Robb’s campers learned a chant, “The Little Shekere” (an alternative spelling of chekere) from the musical group, Sweet Honey in the Rock, which they chanted while accompanying themselves with the axatses they made. They also learned a Caribbean folk song about children working called, “Shake the Papaya Down.”

“The kids got so into it they made up their own dances and costumes for the song,” Robb said.

The group also accompanied the song with drums and axatses. The final song, “Sweet Honey in the Rock,” is a spiritual song from John’s Island, South Carolina.

A camper beads and knots her axatse (Submitted photo)

“The campers embraced the determined, purposeful words of ‘Sweet Honey in the Rock’ during the days at camp and sang it while they were eating lunch, making their gourds or waiting for their parents’ pickup, while accepting the need for us to realize there’s enough for all God’s children in this world.”

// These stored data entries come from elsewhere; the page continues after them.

Lemma recorded_table m : whole m ->
  exists ivs, recorded_calls (length ivs) m /\ event_of ivs m /\
    (Z.of_nat (length ivs) < 2 ^ 63 -> call_table m ivs (metric_table show_double infos 0 m ∅)).
Proof.
  intros (calls & Hpos & Hrec). pose proof Hrec as [Hc He Hl]. destruct infos_are as [Einf (Hcur & _)], instructions_event as [Ek Hk].
  destruct (He k) as (ivs & Hlen & Hev).
  { unfold watermark_ids. rewrite Hcur, Nat2Z.id. apply list_elem_of_In, in_seq. apply lookup_lt_Some in Ek. lia. }
  exists ivs. rewrite Hlen. split_and!; [done|done|]. intros Hsmall.
  assert (Hiv : ivs <> []) by (intros ->; cbn in Hlen; lia).
  pose proof (er_length _ _ _ _ Hev Hiv) as Hlm. assert (Hkeys : NoDup (map info_key infos)) by (rewrite Einf; by apply all_infos_keys).
  assert (Hat : forall j info v, infos !! j = Some info -> (j <= 6 * k)%nat -> val_at m (Z.of_nat j) = v ->
    metric_table show_double infos 0 m ∅ !! info_key info = Some (metric_value show_double v)).
  { intros j info v Hj Hjk <-. apply metric_table_at with j; [done|done| |lia]. unfold val_at. rewrite Nat2Z.id.
    by destruct (lookup_lt_is_Some_2 m j ltac:(lia)) as [v ->]. }
  destruct (er_stats _ _ _ _ Hev) as (w & Hw & Hmean & _ & _ & Hcv). assert (w = stats ivs) as -> by (apply Hw; lia). split.
  - etrans; [exact (Hat _ _ _ info_at ltac:(lia) eq_refl)|]. change (Z.of_nat 0) with 0. unfold metric_value. rewrite (proj1 Hc), Hlen. unfold i64.
    rewrite swrap_small by lia. by rewrite (proj2 (Z.eqb_neq _ 0)) by lia.
  - etrans; [refine (Hat _ _ (str_val (interval_text (map fst ivs))) (infos_at 0 _ ltac:(lia) eq_refl) ltac:(lia) _)|].
    + rewrite <- (er_start _ _ _ _ Hev). f_equal. lia.
    + unfold metric_value. cbn. rewrite bool_decide_false; [done|]. apply interval_text_nonempty. by destruct ivs.
  - etrans; [refine (Hat _ _ (str_val (interval_text (map iv_stop ivs))) (infos_at 1 _ ltac:(lia) eq_refl) ltac:(lia) _)|].
    + rewrite <- (er_end _ _ _ _ Hev). f_equal. lia.
    + unfold metric_value. cbn. rewrite bool_decide_false; [done|]. apply interval_text_nonempty. by destruct ivs.
  - etrans; [refine (Hat _ _ (real_val (w_mean (stats ivs))) (infos_at 2 _ ltac:(lia) eq_refl) ltac:(lia) _)|done].
    rewrite <- Hmean. f_equal. lia.
  - etrans; [refine (Hat _ _ (real_val (cv_of d_sqrt (stats ivs))) (infos_at 5 _ ltac:(lia) eq_refl) ltac:(lia) _)|done].
    rewrite <- (Hcv Hiv). f_equal. lia.
Qed.

(** The trace of one call of a context. *)
Definition call_trace (key : str) (calls : nat) (mean : Z) (cv : F) (iv : Z * Z) : Trace :=
  mkTrace (u64 iv.1) (iv_stop iv)
    [(lit "INSTRUCTIONS_COUNT:TOTAL", VInt (Z.of_nat calls * mean)); (lit "METHOD_INSTANCE_COUNT", VStr (dec (Z.of_nat calls)));
     (lit "INSTRUCTIONS_COUNT:MEAN", VInt mean); (lit "INSTRUCTIONS_COUNT:DISPERSION", VStr (py_fixed2 cv))] key.

Lemma mapM_seq_map {A B} (f : nat -> option B) (g : A -> B) (l : list A) :
  (forall j a, l !! j = Some a -> f j = Some (g a)) -> mapM f (seq 0 (length l)) = Some (map g l).
Proof.
  intros Hf. apply mapM_Some. apply Forall2_same_length_lookup. split; [by rewrite length_seq, length_map|].
  intros i j b Hj Hb. apply lookup_seq in Hj as [-> _]. rewrite list_lookup_fmap in Hb.
  destruct (l !! i) as [a|] eqn:E; [|done]. cbn in Hb. injection Hb as <-. by apply Hf.
Qed.

Lemma context_traces m ivs metrics mean key : call_table m ivs metrics -> py_round (to_float (w_mean (stats ivs))) = Some mean ->
  mapM (one_trace metrics key (py_split (lit (interval_text (map fst ivs)))) (py_split (lit (interval_text (map iv_stop ivs)))))
    (seq 0 (length (py_split (lit (interval_text (map fst ivs)))))) =
  Some (map (call_trace key (length ivs) mean (to_float (cv_of d_sqrt (stats ivs)))) ivs).
Proof.
  intros [Hc _ _ Hm Hcv] Hmean. rewrite !interval_texts, !length_map. apply mapM_seq_map. intros j iv Hj.
  unfold one_trace. rewrite !list_lookup_fmap, Hj. cbn [fmap option_fmap option_map mbind option_bind].
  rewrite !py_int_dec by apply u64_nonneg. cbn [mbind option_bind]. rewrite Hc. cbn [mbind option_bind].
  rewrite py_int_dec by lia. cbn [mbind option_bind]. rewrite Hm. cbn [mbind option_bind]. rewrite float_read. cbn [mbind option_bind].
  rewrite Hmean. cbn [mbind option_bind]. rewrite Hcv. cbn [mbind option_bind]. rewrite float_read. cbn [mbind option_bind].
  unfold call_trace. do 2 f_equal. unfold iv_stop, u64. apply wrap_wrap.
Qed.

(** *** The paths of a tree that was read back *)
Section tree.
Context (t : ContextTree (M := ContextMetrics D)) (cs : list nat) (m : manager).
Hypothesis Htree : call_tree (fun _ => whole) t.
Hypothesis roots : cm_roots m = {[lit "0"]}.
(** No counter has wrapped, and every mean is a number. *)
Hypothesis calls_fit : forall c n ms calls, heap t !! c = Some n -> n_metrics n = Some ms -> recorded_calls calls ms ->
  Z.of_nat calls < 2 ^ 63.
Hypothesis means_fit : forall c n ms, heap t !! c = Some n -> n_metrics n = Some ms ->
  is_Some (py_round (to_float (m_r (val_at ms (6 * Z.of_nat k - 3))))).
Abbreviation entry := (Offline.entry show_double infos t cs m).

(** The nodes from the root to [c]. *)
Inductive walk_to : list nat -> list (Z * Z * Z * Z) -> nat -> Prop :=
  | walk_root : walk_to [tree_root t] [] (tree_root t)
  | walk_step l ks c d dn : walk_to l ks c -> heap t !! d = Some dn -> n_parent dn = Some c ->
      walk_to (l ++ [d]) (ks ++ [frame_key (n_frame dn)]) d.

Let Ht : tree_ok t := ct_ok _ _ Htree.

Lemma parent_lists c d dn : heap t !! d = Some dn -> n_parent dn = Some c -> d <> tree_root t /\
  exists cn, heap t !! c = Some cn /\ d ∈ n_children cn.
Proof.
  intros Hd Hp. assert (d <> tree_root t) as Hne.
  { intros ->. destruct (ok_root t Ht) as (r & Hr & _ & Hn). congruence. }
  split; [done|]. destruct (ok_parent t Ht d dn Hd Hne) as (p & pn & Hpp & Hpn & Hch). exists pn. split; congruence.
Qed.

Lemma walk_path l ks c : walk_to l ks c -> has_path t c ks.
Proof.
  induction 1 as [|l ks c d dn _ IH Hd Hp]; [constructor|]. destruct (parent_lists c d dn Hd Hp) as (_ & cn & Hc & Hch).
  by eapply path_step.
Qed.

Lemma entry_frame c x : entry c x -> exists n, heap t !! c = Some n /\ frame_read (n_frame n) x /\ pc_id x = show_int (n_id n).
Proof.
  intros (n & Hn & _ & Hid & _ & (n' & Hn' & _ & _ & Hm & Hv & Ha & Hb & _) & _). assert (n' = n) as -> by congruence. exists n. by split_and!.
Qed.

Lemma not_root c x : entry c x -> c <> tree_root t -> pc_id x ∉ cm_roots m.
Proof.
  intros (n & Hn & _ & Hid & _)  Hne. rewrite roots, Hid, elem_of_singleton. intros E. apply Hne.
  destruct (ok_root t Ht) as (r & Hr & Hr0 & _). apply (id_inj t Ht c (tree_root t) n r); [done..|]. by rewrite Hr0.
Qed.

Lemma is_root x : entry (tree_root t) x -> pc_id x ∈ cm_roots m.
Proof.
  intros (n & Hn & _ & Hid & _). destruct (ok_root t Ht) as (r & Hr & Hr0 & _). assert (n = r) as -> by congruence.
  rewrite roots, Hid, Hr0. by apply elem_of_singleton.
Qed.
(** There is no room for a descriptor in the profiler's array. *)
Lemma setup_loop_full ans ei : forall i (w : world) b l,
  owns w b -> td_perf b = Some l -> (forall j, (i <= j < i + length ei)%nat -> opens (ans j)) ->
  0 <= l_curEventId w.1 <= MAX_EVENTS -> MAX_EVENTS < l_curEventId w.1 + Z.of_nat (length ei) ->
  setup_loop gettid i ei ans w = EXC.
Proof.
  induction ei as [|st ei IH]; intros i w b l Ho Hl Ha Hn0 Hc; [cbn in Hc; lia|]. cbn [length] in Hc.
  cbn [setup_loop]. unfold mbind at 1, prog_bind at 1.
  destruct (decide (l_curEventId w.1 < MAX_EVENTS)) as [Hlt|Hge].
  - destruct (setup_event_ok gettid i st (ans i) w b l) as (ok & w1 & -> & -> & ->); [done|done|apply Ha; cbn; lia|lia|].
    eapply (IH (S i)); [| |intros j Hj; apply Ha; cbn; lia|cbn; lia|cbn; lia].
    + destruct Ho as [Hk _]. split; [done|]. cbn. by rewrite lookup_insert_eq.
    + done.
  - destruct (Ha i) as (Hfd & H1' & H2' & H3' & H4' & addr & page & Hm & _); [cbn; lia|].
    assert (setup_event gettid (Z.of_nat i) st (ans i) w = EXC) as ->; [|done].
    unfold setup_event. rewrite (proj2 (Z.eqb_neq _ _)) by lia.
    rewrite !(proj2 (Z.ltb_ge _ _)) by done. unfold perf_set_mmap. rewrite Hm.
    unfold mbind, prog_bind, put_shared, mret, prog_ret. cbn [fst snd].
    set (w1 := (_, _)). assert (Ho1 : owns w1 b) by exact Ho.
    destruct (runs_TD_SET gettid (fun b => with_perf ((fun l => l ++ [mkET (mkEvent (Z.of_nat i) (a_open (ans i))
       (mkMmap 0 0 page) st) addr]) <$> td_perf b) b) w1 b (fun _ w2 => l_curEventId w2.1 = l_curEventId w.1) Ho1 eq_refl)
      as (? & w2 & -> & Ec). unfold SetupEventFd, mbind, prog_bind, gets, passert, lift, assert_exc.
    rewrite Ec. rewrite (proj2 (Z.ltb_ge _ _)) by lia. by rewrite andb_false_r.
Qed.

Lemma setupEvents_full ans (w : world) b :
  owns w b -> td_perf b = None -> (forall j, (j < num_events)%nat -> opens (ans j)) ->
  0 <= l_curEventId w.1 <= MAX_EVENTS -> MAX_EVENTS < l_curEventId w.1 + Z.of_nat num_events ->
  setupEvents gettid event_info ans w = EXC.
Proof.
  intros Ho Hb Ha Hn0 Hc. unfold setupEvents. apply bind_after. eapply runs_TD_GET; [exact Ho|]. rewrite Hb.
  apply bind_after. cbn [is_null]. eapply runs_TD_SET; [exact Ho|].
  pose proof (owns_put b (with_perf (Some []) b) w Ho) as Ho1.
  apply bind_after. eapply runs_TD_GET; [exact Ho1|]. unfold mbind at 1, prog_bind at 1.
  rewrite (setup_loop_full ans event_info 0 _ (with_perf (Some []) b) []); try done. intros j Hj. apply Ha. lia.
Qed.
End starting.

(** ** Ending a thread *)
Definition del_fds (fds : list Z) (k : kfds) : kfds := foldl (fun k fd => delete fd k) k fds.

Lemma del_fds_lookup fds : forall k fd, del_fds fds k !! fd = if decide (fd ∈ fds) then None else k !! fd.
Proof.
  unfold del_fds. induction fds as [|f fds IH]; intros k fd; cbn [foldl]; [by rewrite decide_False by apply not_elem_of_nil|].
  rewrite IH. destruct (decide (fd ∈ fds)) as [Hin|Hni]; [by rewrite decide_True by (by right)|].
  destruct (decide (fd = f)) as [->|Hne]; [by rewrite lookup_delete_eq, decide_True by (by left)|].
  rewrite lookup_delete_ne, decide_False; [done| |done]. by intros [|]%elem_of_cons.
Qed.

(** Switching counters leaves all other descriptors alone. *)
Lemma perf_set_all_frame on l : forall k fd, fd ∉ (ev_fd <$> l) -> (perf_set_all on l k).2 !! fd = k !! fd.
Proof.
  induction l as [|e l IH]; intros k fd Hni; [done|]. cbn [perf_set_all]. cbn in Hni. apply not_elem_of_cons in Hni as [Hne Hni].
  destruct (ev_fd e <? 0); [auto|]. unfold ioctl_set. destruct (k !! ev_fd e); [|done].
  change (0 <? 0) with false. cbn iota. rewrite IH by done. by rewrite lookup_insert_ne.
Qed.

(** The world of a step, its fields computed. *)
Ltac normal_world_cbv :=
  cbv [put_block fst snd set_key set_events set_watch set_fds set_maps set_blocks set_next set_cache set_black set_files
       set_methods set_gc set_total l_key l_eventFd l_curEventId l_watch l_total
       s_fds s_maps s_blocks s_next s_cache s_black s_files s_methods s_gc s_total].
Tactic Notation "normal_world" := normal_world_cbv.
Tactic Notation "normal_world" "in" "*" :=
  cbv [put_block fst snd set_key set_events set_watch set_fds set_maps set_blocks set_next set_cache set_black set_files
       set_methods set_gc set_total l_key l_eventFd l_curEventId l_watch l_total
       s_fds s_maps s_blocks s_next s_cache s_black s_files s_methods s_gc s_total] in *.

“I can’t remember being more proud of the work a group of young students has produced. They were an absolute delight to teach. The parents and community members were impressed by their stunning performance as they engaged the audience to sing along with them,” Robb said.

Robb holds a bachelor’s degree in music from San Francisco State University with a concentration in African music from the University of California at Berkeley. She studied with Ghanaian master drummer Ladzekpo.

Robb’s formal music studies began on piano at age six. She studied oboe in seventh grade and continued on saxophone, piano, percussion and voice throughout college.

Qualified in many areas of music studies, her focus has been on ethnomusicology; she wrote a master’s level thesis on African polyrhythm.

A camper displays her completed axatse. (Submitted photo)

Robb’s musical background has taken her to many parts of the nation teaching, directing, coordinating, speaking and performing. She has been a classroom music teacher for over 25 years, beginning in San Francisco, California, and later at St. Croix Country Day School and Alexander Henderson Elementary School on St. Croix.

She has had as many as 40 private students in voice, saxophone, piano and drums, with those students delighting audiences for many years. Robb’s holiday and spring recitals inspire those who attend at the Whim Greathouse, Beachside Cafe at Sandcastles and the Caribbean Museum Center for the Arts.

Robb directed two performance groups, Asche Akoma, the women’s African drum ensemble, who provided a unique environment to understand the basics of poly-rhythm. Traditional drumming techniques and rhythms from Ghana formed the platform for their rhythmic explorations.

She also directed the Ay Ay Baroque Recorder Trio, performing Celtic and Baroque recorder music with Celtic drums.

Currently, Robb teaches a community African drum ensemble for adults and children and she has included a preschool class for little drummers.